Possiamo chiamarla come ci pare, l’importante è che ci capiamo, sappiamo a che cosa ci riferiamo con quella parola. Era un mistero anche per il dottor Freud e per i grandi teologi.
Interviene un personaggio dotato della capacità di fare da tramite tra i due mondi: la vita normale e il coma. Qui c’è l’invenzione meno convincente, resa necessaria, credo, dall’esigenza di mettere su un po’ di storia, un po’ di trama in un film che per buona parte ne è privo.
Vorrei concludere dicendo che il personaggio interpretato da Valerio Mastandrea me ne ha ricordato un altro rimasto impresso nella mia psiche. È il personaggio principale della serie televisiva “La linea verticale”, autore e regista Mattia Torre.
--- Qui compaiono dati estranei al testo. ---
Lemma tick_Live (w : World) (time : Q) : Inv w -> Live w -> Live (snd (tick time w)).
Proof.
  intros HI HL. destruct (playing_current w HI) as (tw & Hcur & Hpl & _ & Hc).
  destruct (playing w) eqn:Hp.
  - destruct (Qle_bool (Tween._startTime tw) time) eqn:Hle.
    + destruct (Hc eq_refl) as [c Hcb]. destruct (Inv_prev w HI) as [bg Hbg].
      rewrite (tick_run w tw c time bg HI Hcur Hpl Hcb Hle Hbg). cbn zeta.
      pose proof (stepped_Live time tw c (at_time time w) (at_time_Inv time w HI)
                    (at_time_Live time w HL) Hcur Hpl Hcb) as HL1.
      pose proof (stepped_current time tw c (at_time time w) Hcur) as Hcur1.
      set (w1 := stepped time tw c (at_time time w)) in *.
      destruct (Qeq_bool (Tween.elapsed time tw) 1); [|done].
      destruct (adopted_frame OnComplete (closure_background c) w1)
        as (Hca & Hta & _ & Hea & _ & _ & _ & Hena & _ & Htwa & _ & Hefa & _).
      destruct (aborted_frame OnComplete (closure_background c) w1)
        as (Hcb' & _ & _ & Heb & Henb & _ & _ & Hefb & _).
      destruct (map (material (Background._plane bg))); cbn [snd].
      * apply (Live_kept w1); [done| |done|].
        -- split; [by rewrite <- Hea|]. split.
           ++ intros e fx' H. cbn in H. rewrite Hefa in H. by exists fx'.
           ++ intros tw'. unfold current, finished. cbn. rewrite Hta, Htwa.
              unfold current in Hcur1. rewrite list_lookup_alter_eq, Hcur1. cbn.
              intros [= <-]. eexists. split; [reflexivity|]. done.
        -- unfold playing, current, finished. cbn. rewrite Hta, Htwa.
           unfold current in Hcur1. by rewrite list_lookup_alter_eq, Hcur1.
      * apply (Live_same w1); auto.
    + rewrite (tick_waiting w tw time HI Hcur Hle). by apply at_time_Live.
  - rewrite (tick_idle w time HI Hp). by apply at_time_Live.
Qed.

Lemma transition_Live (w : World) unit k config :
  Inv w -> Live w -> known unit (heap w) -> Live (snd (transition unit k config w)).
Proof.
  intros HI HL Hk. rewrite transition_eq, begin_eq.
  pose proof (drawn_Inv k config w HI) as HI0.
  destruct (drawn_world k config w) as (Hc0 & _ & _ & _ & _ & _ & He0 & _).
  cbn zeta in *. set (w0 := {| this := this w; heap := drawn k config (heap w) |}) in *.
  assert (Live w0) as HL0 by (apply (Live_same w); auto).
  pose proof (stop_spec w0 HI0) as (HI1 & Hp1 & _). cbn zeta in *.
  pose proof (stop_kept w0 HI0) as HK.
  destruct (Tween_stop invoke (_transition (this w0)) w0) as [[[]|err] w1]; cbn [snd] in *.
  - pose proof (begun_current (resolved unit k config (heap w)) w1) as Hcur.
    destruct (begun_playing (resolved unit k config (heap w)) w1) as (_ & _ & Hen & _).
    split.
    + intros _ _ _ _. rewrite Hen. by apply Inv_idle.
    + intros tw e fx H. rewrite Hcur in H. by injection H as <-.
    + intros tw c e fx H. rewrite Hcur in H. by injection H as <-.
  - apply (Live_kept w0); [done|done| |done]. by apply Inv_idle.
Qed.

Lemma dispose_Live (w : World) : Inv w -> Live w -> Live (snd (dispose w)).
Proof.
  intros HI HL. destruct (dispose_idle w HI) as [Hp Hen].
  apply (Live_kept w); [done| |done|done]. by apply dispose_kept.
Qed.

Lemma exec_Live (op : Op) (w : World) :
  Inv w -> Live w -> allowed op w -> Live (snd (exec op w)).
Proof.
  intros HI HL Hop. destruct op; cbn [exec].
  - unfold Background_new. cbn. apply (Live_same w); auto.
  - unfold setSize, Background_setSize.
    crush_callback; apply (Live_same w); auto.
  - by apply transition_Live.
  - unfold render, isTransitioning, Tween_isPlaying, Background_render,
      TransitionEffect_render.
    crush_callback; apply (Live_same w); auto.
  - cbn. apply (Live_same w); auto.
  - by apply dispose_Live.
  - by apply tick_Live.
Qed.

Lemma constructor_Live background width height (h : Heap) :
  pristine h -> Live (constructor background width height h).
Proof.
  intros (He & Hv & Ht & Hg).
  destruct (fresh_idle background width height h) as (Hcur & _ & Hen & Hef).
  cbn zeta in *. split.
  - done.
  - intros tw e fx H. rewrite Hcur in H. by injection H as <-.
  - intros tw c e fx H. rewrite Hcur in H. by injection H as <-.
Qed.

Theorem Reachable_Live (w : World) : Reachable w -> Live w.
Proof.
  induction 1 as [background width height h Hp Hk|op w HR IH Hop].
  - by apply constructor_Live.
  - apply exec_Live; [by apply Reachable_Inv|done|done].
Qed.

End LiveLemmas.

(** ** Rendering, and what the invariants give *)

Section Rendering.

Lemma Background_render_eq (h : Heap) (b : ref) (bg : Background.t) (out : option Target) :
  backgrounds h !! b = Some bg ->
  Background_render b out h =
    (Normal tt,
     log_all (unit_render_events bg b out)
       (set_backgrounds (alter Background.advanced b) h)).
Proof.
  intros Hb. unfold Background_render, unit_render_events. cbn. rewrite Hb. cbn.
  unfold Background.advanced, log_all, log, set_backgrounds.
  destruct (EffectPass_hasEffects (Background._effects bg)); cbn;
    rewrite <- ?app_assoc, list_alter_alter_eq; reflexivity.
Qed.

(** [render()] in closed form. *)
Lemma render_run (w : World) (writeBuffer : option Target) (readBuffer : Target)
    (bg : Background.t) :
  Inv w -> backgrounds (heap w) !! _prevBackground (this w) = Some bg ->
  render writeBuffer readBuffer w =
    if playing w
    then
      let prev := _prevBackground (this w) in
      let h1 := log_all (unit_render_events bg prev (Some IntermediateBuffer))
                  (set_backgrounds (alter Background.advanced prev) (heap w)) in
      match _transitionEffect (this w) with
      | Some e =>
          (Normal tt,
           {| this := this w;
              heap := log (EffectRender e
                             (if renderToScreen (this w) then None else writeBuffer)
                             IntermediateBuffer readBuffer) h1 |})
      | None => (Throw undefined_effect, {| this := this w; heap := h1 |})
      end
    else (Normal tt, w).
Proof.
  intros HI Hbg. pose proof HI as [[_ _ HF _] _].
  destruct (playing w) eqn:Hp.
  - unfold render. rewrite mbind_eq, isTransitioning_eq by (by apply Inv_current).
    rewrite Hp. cbn. rewrite (Background_render_eq _ _ bg) by done. cbn.
    destruct (_transitionEffect (this w)) as [e|] eqn:He; cbn; [|done].
    unfold TransitionEffect_render. cbn.
    destruct (lookup_lt_is_Some_2 _ _ (fx_valid _ _ _ HF e eq_refl)) as [fx Hfx].
    by rewrite Hfx.
  - apply render_idle; [by apply Inv_current|done].
Qed.

(** What [render()] leaves of the pass and of the units. *)
Lemma render_frame (w : World) (writeBuffer : option Target) (readBuffer : Target)
    (bg : Background.t) :
  Inv w -> backgrounds (heap w) !! _prevBackground (this w) = Some bg ->
  let w' := snd (render writeBuffer readBuffer w) in
  this w' = this w
  ∧ backgrounds (heap w')
    = (if playing w then alter Background.advanced (_prevBackground (this w)) else id)
        (backgrounds (heap w))
  ∧ current w' = current w.
Proof.
  intros HI Hbg. cbn zeta. rewrite (render_run w writeBuffer readBuffer bg HI Hbg).
  destruct (playing w); [|done]. cbn zeta.
  by destruct (_transitionEffect (this w)).
Qed.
Una delle poche serie che ho visto interamente; la Rai, che l’aveva prodotta, trasmise tutte le puntate, una di seguito all’altra, senza interruzioni pubblicitarie, il 20 luglio 2019, giorno successivo alla morte del regista e scrittore. Quella volta fui grato alla Rai e benedissi il canone.
Riporto di seguito il commento che scrissi quella sera, dopo avere visto la serie. Aggiungo solo che il personaggio interpretato da Valerio Mastandrea nel film “Nonostante” mi sembra sia Luigi, il personaggio che ci parla fuori campo nella serie e alla fine riesce a uscire dall’ospedale. Purtroppo dovette tornarci e il vento lo portò via.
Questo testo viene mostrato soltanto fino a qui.